The Women's Group Newsletter
- REDUX and PHEN-FEN....Whats the
Story?
- Breastfeeding Intelligence. How to
Tell That Your Baby Is Getting Enough Milk
- Heart Murmurs
- Nancy's Nook
- Nurse Midwife to
Join With The Women's Group
- Pregnancy Gingivitis
- Colorado Open Access Law
Dr. Elizabeth Aparicio
Many women have trouble with weight loss particularly after pregnancy or as they age.
Redux and Phen-fen are new medications available to assist with weight loss. There has
been much recent advertising of these drugs that alludes to complete safety and ease of
acquisition and use. However, this is not entirely true. I wish to give you the rest
of the story.
Redux and Phen-fen are prescription drugs obtainable only through a physician. They act
on a particular area of the brain to suppress ones appetite. They are most effective
in combination with a low fat, low calorie diet and exercise. In fact, one should not
begin one of them unless diet and exercise have been started.

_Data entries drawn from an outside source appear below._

Lemma contains_loop_spec (h : Heap) (this : QJsonArray.t)
    (l : list QCborValue.t) (value : QJsonValue.t) (n k : nat) :
  contents h this = Some l -> (k + n = length l)%nat ->
  exists b,
    QJsonArray.contains_loop this value (Z.of_nat k) n h = Some b /\
    (b = true <->
     value ∈ (QJsonPrivate.Value.fromTrustedCbor <$> drop k l)).
Proof.
  intros Hc. revert k. induction n as [|n IH]; intros k Hk; simpl.
  - exists false. split; [reflexivity|]. rewrite drop_ge by lia.
    split; [discriminate|]. intros Hin. by apply elem_of_nil in Hin.
  - rewrite (at_contents _ _ _ _ Hc).
    destruct (l !! k) as [e|] eqn:He; [|apply lookup_ge_None in He; lia].
    rewrite (value_at_lookup _ _ _ He). simpl.
    rewrite (drop_S _ _ _ He), fmap_cons.
    destruct (QJsonValue.eqb (QJsonPrivate.Value.fromTrustedCbor e) value)
      eqn:E.
    + apply QJsonValue_eqb_eq in E. exists true. split; [reflexivity|].
      split; [|reflexivity]. intros _. rewrite E. apply list_elem_of_here.
    + replace (Z.of_nat k + 1) with (Z.of_nat (S k)) by lia.
      destruct (IH (S k)) as (b & Hb & Hiff); [lia|].
      exists b. split; [exact Hb|]. rewrite Hiff. rewrite elem_of_cons.
      split; [by right|]. intros [->|Hin]; [|exact Hin].
      assert (QJsonValue.eqb (QJsonPrivate.Value.fromTrustedCbor e)
                (QJsonPrivate.Value.fromTrustedCbor e) = true) as Hrefl
          by (by apply QJsonValue_eqb_eq).
      congruence.
Qed.

Lemma contains_range (h : Heap) (this : QJsonArray.t)
    (vs : list QJsonValue.t) (value : QJsonValue.t) :
  QJsonArray.range this h = Some vs ->
  exists b,
    QJsonArray.contains this value h = Some b /\ (b = true <-> value ∈ vs).
Proof.
  intros Hr. destruct (range_inv _ _ _ Hr) as (l & Hc & ->).
  unfold QJsonArray.contains. rewrite (size_contents _ _ _ Hc). simpl.
  rewrite Nat2Z.id. change 0 with (Z.of_nat 0).
  destruct (contains_loop_spec h this l value (length l) 0 Hc)
    as (b & Hb & Hiff); [lia|].
  rewrite drop_0 in Hiff. by exists b.
Qed.

(** X11. [contains(value)] always returns on an array whose backend is
    allocated, and returns true exactly when [value] is one of the elements
    of the array; in particular it is false on an empty array. *)
Theorem contains_spec (h : Heap) (this : QJsonArray.t)
    (vs : list QJsonValue.t) (value : QJsonValue.t) :
  QJsonArray.range this h = Some vs ->
  exists b,
    QJsonArray.contains this value h = Some b /\
    (b = true <-> value ∈ vs) /\
    (vs = [] -> b = false).
Proof.
  intros Hr.
  destruct (contains_range h this vs value Hr) as (b & Hb & Hiff).
  exists b. split; [exact Hb|]. split; [exact Hiff|].
  intros Hnil. rewrite Hnil in Hiff. destruct b; [|reflexivity].
  destruct Hiff as [Hin _]. specialize (Hin eq_refl).
  by apply elem_of_nil in Hin.
Qed.

Lemma contains_spec_witness :
  exists b,
    QJsonArray.contains handle_1 (QJsonValue.Double 2) store_1_2 = Some b /\
    (b = true <->
     QJsonValue.Double 2 ∈ [QJsonValue.Double 1; QJsonValue.Double 2]).
Proof.
  destruct (contains_spec store_1_2 handle_1
              [QJsonValue.Double 1; QJsonValue.Double 2]
              (QJsonValue.Double 2)) as (b & Hb & Hiff & _).
  - vm_compute. reflexivity.
  - by exists b.
Defined.

(** X12. After [insert(i, v)] the array contains the stored value ([v], or
    Null when [v] is Undefined), and still contains every value it
    contained before. *)
Theorem contains_after_insert (h : Heap) (this : QJsonArray.t) (n i : Z)
    (v : QJsonValue.t) :
  QJsonArray.size this h = Some n ->
  0 <= i <= n ->
  exists this' h',
    QJsonArray.insert this i v h = Some (this', h') /\
    QJsonArray.contains this' (stored v) h' = Some true /\
    (forall w, QJsonArray.contains this w h = Some true ->
               QJsonArray.contains this' w h' = Some true).
Proof.
  intros Hs Hi. destruct (size_inv _ _ _ Hs) as (l & Hc & ->).
  destruct (insert_spec h this l i v Hc Hi) as (this' & h' & Hr & Hc' & _).
  pose proof (range_contents _ _ _ Hc) as Hrg.
  pose proof (range_contents _ _ _ Hc') as Hrg'.
  rewrite fmap_app, fmap_cons, fromTrustedCbor_fromJsonValue in Hrg'.
  exists this', h'. split; [exact Hr|]. split.
  - destruct (contains_range h' this' _ (stored v) Hrg') as (b & -> & Hiff).
    f_equal. apply Hiff. rewrite elem_of_app. right. apply list_elem_of_here.
  - intros w Hw.
    destruct (contains_range h this _ w Hrg) as (b & Hb & Hiff).
    destruct (contains_range h' this' _ w Hrg') as (b' & -> & Hiff').
    rewrite Hb in Hw. injection Hw as ->.
    f_equal. apply Hiff'.
    destruct Hiff as [Hin _]. specialize (Hin eq_refl).
    rewrite <- (take_drop (Z.to_nat i) l), fmap_app in Hin.
    rewrite elem_of_app in Hin. rewrite elem_of_app, elem_of_cons.
    tauto.
Qed.

Lemma contains_after_insert_witness :
  exists this' h',
    QJsonArray.insert handle_1 2 QJsonValue.Undefined store_1_2 =
      Some (this', h') /\
    QJsonArray.contains this' QJsonValue.Null h' = Some true /\
    (forall w, QJsonArray.contains handle_1 w store_1_2 = Some true ->
               QJsonArray.contains this' w h' = Some true).
Proof.
  apply (contains_after_insert store_1_2 handle_1 2 2 QJsonValue.Undefined);
    [vm_compute; reflexivity | lia].
Defined.

(** ** Lifetime of a backend *)

Lemma release_last (p : loc) (c : QCborContainerPrivate.t) (h : Heap) :
  h !! p = Some c -> QCborContainerPrivate.ref c = 1 ->
  QExplicitlySharedDataPointer.release (Some p) h = Some (tt, delete p h).
Proof.
  intros Hp Hc.
  unfold QExplicitlySharedDataPointer.release,
    QExplicitlySharedDataPointer.ref_deref.
  unfold bind at 1. unfold bind at 1.
  rewrite (read_run _ h c) by exact Hp.
  unfold bind at 1. erewrite store_run by exact Hp.
  unfold ret at 1. rewrite Hc. simpl.
  unfold free. rewrite lookup_insert_eq. by rewrite delete_insert_eq.
Qed.

(** X13. Destroying a handle that owns its reference always completes and
    touches no other backend.  When the backend counted only this
    reference it is freed; otherwise it stays with the same elements and
    one reference less, so the remaining holders read what they read
    before. *)
Theorem destroy_spec (h : Heap) (this : QJsonArray.t) (p : loc)
    (c : QCborContainerPrivate.t) :
  QJsonArray.a this = Some p ->
  h !! p = Some c ->
  1 <= QCborContainerPrivate.ref c ->
  exists h',
    QJsonArray.destroy this h = Some (tt, h') /\
    (forall q, q <> p -> h' !! q = h !! q) /\
    (QCborContainerPrivate.ref c = 1 -> h' !! p = None) /\
    (1 < QCborContainerPrivate.ref c ->
     h' !! p = Some (QCborContainerPrivate.Container
                       (QCborContainerPrivate.ref c - 1)
                       (QCborContainerPrivate.elements c)) /\
     forall other, QJsonArray.a other = Some p ->
                   owns h' other = true /\
                   contents h' other = contents h other).
Proof.
  intros Ha Hp Hr. unfold QJsonArray.destroy. rewrite Ha.
  destruct (decide (QCborContainerPrivate.ref c = 1)) as [H1|H1].
  - exists (delete p h). split; [by apply (release_last p c)|].
    split; [|split].
    + intros q Hq. by rewrite lookup_delete_ne.
    + intros _. apply lookup_delete_eq.
    + lia.
  - eexists. split; [by apply release_shared|]. split; [|split].
    + intros q Hq. by rewrite lookup_insert_ne.
    + done.
    + intros _. split; [apply lookup_insert_eq|].
      intros other Ho. unfold owns, contents. rewrite Ho.
      rewrite lookup_insert_eq, Hp. simpl. split; [|reflexivity].
      apply Z.leb_le. lia.
Qed.

Lemma destroy_spec_witness :
  exists h',
    QJsonArray.destroy handle_1 store_1_2 = Some (tt, h') /\
    h' !! 1%positive = None.
Proof.
  destruct (destroy_spec store_1_2 handle_1 1%positive
              (QCborContainerPrivate.Container
                 1 [QCborValue.Double 1; QCborValue.Double 2]))
    as (h' & Hd & _ & Hfree & _);
    [reflexivity | vm_compute; reflexivity | simpl; lia |].
  exists h'. split; [exact Hd|]. by apply Hfree.
Defined.

(** X14. Copying a handle that owns its reference and then destroying the
    copy gives back exactly the store there was before the copy. *)
Theorem copy_destroy_roundtrip (h : Heap) (A : QJsonArray.t) :
  owns h A = true ->
  exists B h1,
    QJsonArray.copy_construct A h = Some (B, h1) /\
    QJsonArray.a B = QJsonArray.a A /\
    QJsonArray.destroy B h1 = Some (tt, h).
Proof.
  intros Ho. unfold owns in Ho.
  unfold QJsonArray.copy_construct, QJsonArray.destroy.
  destruct (QJsonArray.a A) as [p|] eqn:Ha.
  - destruct (h !! p) as [c|] eqn:Hp; [|discriminate]. bools.
    exists (QJsonArray.Handle (Some p)),
           (<[p := QCborContainerPrivate.Container
                     (QCborContainerPrivate.ref c + 1)
                     (QCborContainerPrivate.elements c)]> h).
    split; [|split].
    + unfold QExplicitlySharedDataPointer.copy.
      erewrite bind_run; [reflexivity|].
      erewrite bind_run; [reflexivity|]. by apply ref_ref_run.
    + reflexivity.
    + change (QJsonArray.a (QJsonArray.Handle (Some p))) with (Some p).
      erewrite release_shared;
        [|apply lookup_insert_eq | simpl; lia].
      simpl. rewrite insert_insert_eq, Z.add_simpl_r, Container_eta.
      by rewrite insert_id.
  - exists (QJsonArray.Handle None), h. by repeat split.
Qed.
(** X13: one engine serves every symbol.  Once the server is initialised,
    two valid requests with the same partial candle get the same response
    and leave the same state, whatever symbol, timeframe and history each
    one carries: the history of a later request is never read. *)
Theorem X13_later_history_ignored (str_float : Q -> string) (agora : string)
        (d1 d2 : S.Pedido) (srv : S.servidor) :
  S.engine_initialized srv = true ->
  pedido_valido d1 -> pedido_valido d2 ->
  S.partial_current d1 = S.partial_current d2 ->
  S.predict str_float agora (Some d1) srv = S.predict str_float agora (Some d2) srv.
Proof.
  intros Hini (Hs1 & Hh1 & Hp1 & Ht1) (Hs2 & Hh2 & Hp2 & Ht2) Hpar.
  unfold S.predict. rewrite Hini, <- Hpar.
  destruct (S.symbol d1); [|congruence].
  destruct (S.symbol d2); [|congruence].
  destruct (S.history d1); [|congruence].
  destruct (S.history d2); [|congruence].
  destruct (S.partial_current d1) as [pa|]; [|congruence].
  assert (H1 : exists t1, S.tf d1 = Some t1
                          /\ negb ((t1 =? "M15")%string || (t1 =? "M30")%string) = false).
  { destruct Ht1 as [H|H]; rewrite H; eexists; split; reflexivity. }
  assert (H2 : exists t2, S.tf d2 = Some t2
                          /\ negb ((t2 =? "M15")%string || (t2 =? "M30")%string) = false).
  { destruct Ht2 as [H|H]; rewrite H; eexists; split; reflexivity. }
  destruct H1 as (t1 & -> & ->). destruct H2 as (t2 & -> & ->).
  reflexivity.
Qed.
(** [(name + "=" + val).split("=", 1)] *)
Lemma split_once_app (c : ascii) (name val : string) :
  Str.contains (String c "") name = false ->
  Str.split_once c (name ++ String c val) = Some (name, val).
Proof.
  induction name as [|a name IH]; intros H.
  - simpl. now rewrite Ascii.eqb_refl.
  - rewrite contains_char_cons in H. apply orb_false_elim in H as [H1 H2].
    change (String a name ++ String c val)
      with (String a (name ++ String c val)).
    cbn [Str.split_once]. rewrite Ascii.eqb_sym in H1. rewrite H1.
    now rewrite (IH H2).
Qed.

Lemma split_no_sep (c : ascii) (s : string) :
  Str.contains (String c "") s = false -> Str.split c s = [s].
Proof.
  induction s as [|a s IH]; intros H; [reflexivity|].
  rewrite contains_char_cons in H. apply orb_false_elim in H as [H1 H2].
  cbn [Str.split]. rewrite Ascii.eqb_sym in H1. rewrite H1.
  now rewrite (IH H2).
Qed.

(** [(a + "." + b).split(".")] *)
Lemma split_app (c : ascii) (a b : string) :
  Str.contains (String c "") a = false ->
  Str.contains (String c "") b = false ->
  Str.split c (a ++ String c b) = [a; b].
Proof.
  intros Ha Hb. induction a as [|x a IH].
  - simpl. rewrite Ascii.eqb_refl. now rewrite (split_no_sep c b Hb).
  - rewrite contains_char_cons in Ha. apply orb_false_elim in Ha as [H1 H2].
    change (String x a ++ String c b) with (String x (a ++ String c b)).
    cbn [Str.split]. rewrite Ascii.eqb_sym in H1. rewrite H1.
    now rewrite (IH H2).
Qed.

Lemma contains_sep (c : ascii) (a b : string) :
  Str.contains (String c "") (a ++ String c b) = true.
Proof.
  rewrite contains_char_app, contains_char_cons, Ascii.eqb_refl.
  apply orb_true_r.
Qed.

Lemma eqb_no_char (c : ascii) (s t : string) :
  Str.contains (String c "") s = true ->
  Str.contains (String c "") t = false ->
  String.eqb s t = false.
Proof.
  intros Hs Ht. apply String.eqb_neq. intros E. subst. congruence.
Qed.

End StrFacts.

(** ** Sequencing *)

Module MonadFacts.

Lemma bind_ok {A B : Type} (m : res A) (f : A -> res B) (b : B) :
  bind m f = Ok b -> exists a, m = Ok a /\ f a = Ok b.
Proof. destruct m as [a|e]; simpl; [eauto | discriminate]. Qed.

Lemma bind_err {A B : Type} (m : res A) (f : A -> res B) (e : exn) :
  m = Err e -> bind m f = Err e.
Proof. now intros ->. Qed.

Lemma snd_io_bind {A B : Type} (m : io A) (f : A -> io B) :
  snd (io_bind m f) = bind (snd m) (fun a => snd (f a)).
Proof.
  destruct m as [ev [a|e]]; simpl; [|reflexivity].
  now destruct (f a).
Qed.

Lemma fst_io_bind {A B : Type} (m : io A) (f : A -> io B) :
  fst (io_bind m f) =
  (fst m ++ match snd m with
            | Ok a => fst (f a)
            | Err _ => []
            end)%list.
Proof.
  destruct m as [ev [a|e]]; simpl.
  - now destruct (f a).
  - now rewrite app_nil_r.
Qed.

Lemma snd_lift {A : Type} (m : res A) : snd (lift m) = m.
Proof. reflexivity. Qed.

Lemma io_bind_lift_ok {A B : Type} (a : A) (f : A -> io B) :
  io_bind (lift (Ok a)) f = f a.
Proof. unfold io_bind, lift. now destruct (f a). Qed.

Lemma io_bind_pair {A B : Type} (m : io A) (f : A -> io B) :
  io_bind m f = (fst (io_bind m f), snd (io_bind m f)).
Proof. now destruct (io_bind m f). Qed.

End MonadFacts.

(** ** The root and its subconfigs *)

Module RootFacts.
Import MainBase.

Lemma setattr_ok (r r' : root) (key : string) (v : rattr) :
  storable key = true -> setattr r key v = Ok r' -> r' = dict_set key v r.
Proof.
  unfold storable, setattr, object_setattr. intros Hs.
  apply negb_true_iff in Hs.
  apply orb_false_elim in Hs as [Hs H3].
  apply orb_false_elim in Hs as [H1 H2].
  rewrite H1, H2, H3.
  destruct (get_or_raise r "_MainBase__frozen") as [fz|e]; simpl;
    [|discriminate].
  destruct (rattr_truthy fz); [discriminate|].
  now intros H; inversion H.
Qed.

Lemma root_get_set_same (r : root) (k : string) (a : rattr) :
  getattr (dict_set k a r) k = Some a.
Proof. unfold getattr. now rewrite DictFacts.get_set_same. Qed.

Lemma root_get_set_other (r : root) (k k' : string) (a : rattr) :
  k <> k' -> getattr (dict_set k' a r) k = getattr r k.
Proof. intros H. unfold getattr. now rewrite DictFacts.get_set_other. Qed.

Lemma resolved_set_other (r : root) (k cfg arg : string) (a : rattr) :
  cfg <> k -> resolved (dict_set k a r) cfg arg = resolved r cfg arg.
Proof. intros H. unfold resolved. now rewrite root_get_set_other. Qed.

Lemma resolved_update_same (r : root) (cfg arg : string) (o : obj) :
  resolved (update_obj r cfg o) cfg arg = BaseConfig.getattr o arg.
Proof. unfold resolved, update_obj. now rewrite root_get_set_same. Qed.

(** A successful assignment through the gate of a subconfig stores the
    value. *)
Lemma obj_setattr_ok (o o' : obj) (key : string) (v : value) :
  BaseConfig.runtime_slot key = false ->
  BaseConfig.setattr o key v = Ok o' -> o' = dict_set key (AVal v) o.
Proof.
  intros Hs. rewrite GateFacts.setattr_gate.
  destruct (BaseConfig.is_reserved o key) as [b|e]; [|discriminate].
  destruct (_ && _ && _); [discriminate|].
  destruct (BaseConfig.is_frozen o); [discriminate|].
  destruct (_ && _); [discriminate|].
  rewrite (GateFacts.object_setattr_plain o key v Hs).
  now intros H; inversion H.
Qed.

End RootFacts.

(** ** One command-line token *)

Module TokenFacts.
Import MainBase.

Lemma dotted_split (sc arg val : string) :
  ident sc -> ident arg ->
  Str.split_once "=" (dotted sc arg val) = Some (sc ++ "." ++ arg, val).
Proof.
  intros [Hs _] [Ha _]. unfold dotted.
  replace (sc ++ "." ++ arg ++ "=" ++ val)
    with ((sc ++ "." ++ arg) ++ String "=" val).
  - apply StrFacts.split_once_app.
    rewrite StrFacts.contains_char_app, Hs.
    change ("." ++ arg) with (String "." arg).
    rewrite StrFacts.contains_char_cons, Ha. reflexivity.
  - rewrite StrFacts.append_assoc. reflexivity.
Qed.

Lemma dotted_name_has_dot (sc arg : string) :
  Str.contains "." (sc ++ "." ++ arg) = true.
Proof. apply (StrFacts.contains_sep "." sc arg). Qed.

Lemma dotted_name_split (sc arg : string) :
  ident sc -> ident arg -> Str.split "." (sc ++ "." ++ arg) = [sc; arg].
Proof.
  intros [_ Hs] [_ Ha]. now apply (StrFacts.split_app "." sc arg).
Qed.

Lemma dotted_contains_eq (sc arg val : string) :
  Str.contains "=" (dotted sc arg val) = true.
Proof.
  unfold dotted.
  replace (sc ++ "." ++ arg ++ "=" ++ val)
    with ((sc ++ "." ++ arg) ++ String "=" val)
    by (rewrite StrFacts.append_assoc; reflexivity).
  apply StrFacts.contains_sep.
Qed.

Section Step.
Variable fs : string -> option value.
Variable foreign_dir : rattr -> list string.

(** What [__override_with_cmdline_args] does with a dotted token. *)
Lemma override_token_dotted (r : root) (sc arg val : string) :
  ident sc -> ident arg ->
  override_token fs foreign_dir r (dotted sc arg val) =
  let* subcfg := get_or_raise r sc in
  if negb (Str.mem arg (dir_of foreign_dir subcfg)) then Err UnknownArgument
  else
    let* v := validate_arg subcfg arg (VStr val) in
    let* o := as_obj subcfg in
    let* o' := BaseConfig.setattr o arg v in
    Ok (update_obj r sc o').
Proof.
  intros Hs Ha. unfold override_token.
  rewrite (dotted_split sc arg val Hs Ha).
  rewrite (StrFacts.eqb_no_char "." (sc ++ "." ++ arg) "config"
             (dotted_name_has_dot sc arg) eq_refl).
  rewrite (dotted_name_has_dot sc arg). cbn [negb].
  now rewrite (dotted_name_split sc arg Hs Ha).
Qed.

Lemma cmdline_app (r : root) (l1 l2 : list string) :
  override_with_cmdline_args fs foreign_dir r (l1 ++ l2) =
  let* r1 := override_with_cmdline_args fs foreign_dir r l1 in
  override_with_cmdline_args fs foreign_dir r1 l2.
Proof.
  revert r. induction l1 as [|a l1 IH]; intros r; [reflexivity|].
  cbn [app override_with_cmdline_args].
  destruct (override_token fs foreign_dir r a) as [r'|e]; simpl;
    [apply IH | reflexivity].
Qed.

End Step.

End TokenFacts.

(** ** Coercion and validation of one value *)

Module ValidateFacts.
Import MainBase.

Lemma descriptor_lookup (o : obj) (name : string) (t : ptype)
    (validation : option (value -> bool)) :
  BaseConfig.descriptor o name = Some (EDesc t validation) ->
  exists ad, BaseConfig.get_or_raise o "arg_dict" = Ok ad /\
             attr_getitem ad name = Ok (EDesc t validation).
Proof.
  unfold BaseConfig.descriptor, BaseConfig.get_or_raise.
  destruct (BaseConfig.getattr o "arg_dict") as [[v|d|]|]; try discriminate.
  - destruct v; try discriminate.
    destruct (dict_get name d); discriminate.
  - intros H. exists (AArgs d). split; [reflexivity|].
    unfold attr_getitem. now rewrite H.
Qed.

These medications are only recommended for people who are either 30% or more over their
ideal body weight or for people with diabetes, high blood pressure, high cholesterol, or
other conditions affected by excess weight who are 20% or more over their ideal body
weight. Ideal body weight is estimated as 100 lb. for 5 feet, then an additional 5 lb. per
inch.
The reason for the strict guidelines has to do with the potential risk of developing a
life threatening condition called primary pulmonary hypertension (PPH). This is a
condition in which blood vessels in the lungs are permanently damaged. Half of all people
who develop PPH will die within 5 years of onset. The risk of developing PPH in the
general population is 1 per 1 million people. This risk increases to 23-46 per 1
million people with the use of Redux or Phen-fen (obviously small but still quite
significant).
Early symptoms include shortness of breath, chest pain, decreasing exercise tolerance,
fainting, and swollen ankles. PPH is difficult to diagnose and there is no good treatment
for it.
Compared to the risk of PPH, people who are quite overweight may actually be at greater
risk of developing health problems as a result of their obesity. These are the people who
may benefit from diet medications. However, even for these people, a few important facts
are necessary to know.
First, the studies of these drugs are limited to one year. Their safety and efficacy
beyond one year is unknown. Secondly, rebound weight gain commonly happens after cessation
of the drugs unless major lifestyle changes have occurred and will continue (low fat, low
calorie diet and daily exercise).
Thus, the bottom line is that diet medications may be beneficial for people who are
significantly overweight. The risk of developing PPH is too great to recommend their use
in people who only need to lose a small amount of weight.
By Dr. Lois McLauchlan
For many good reasons, the majority of mothers are now breastfeeding their children.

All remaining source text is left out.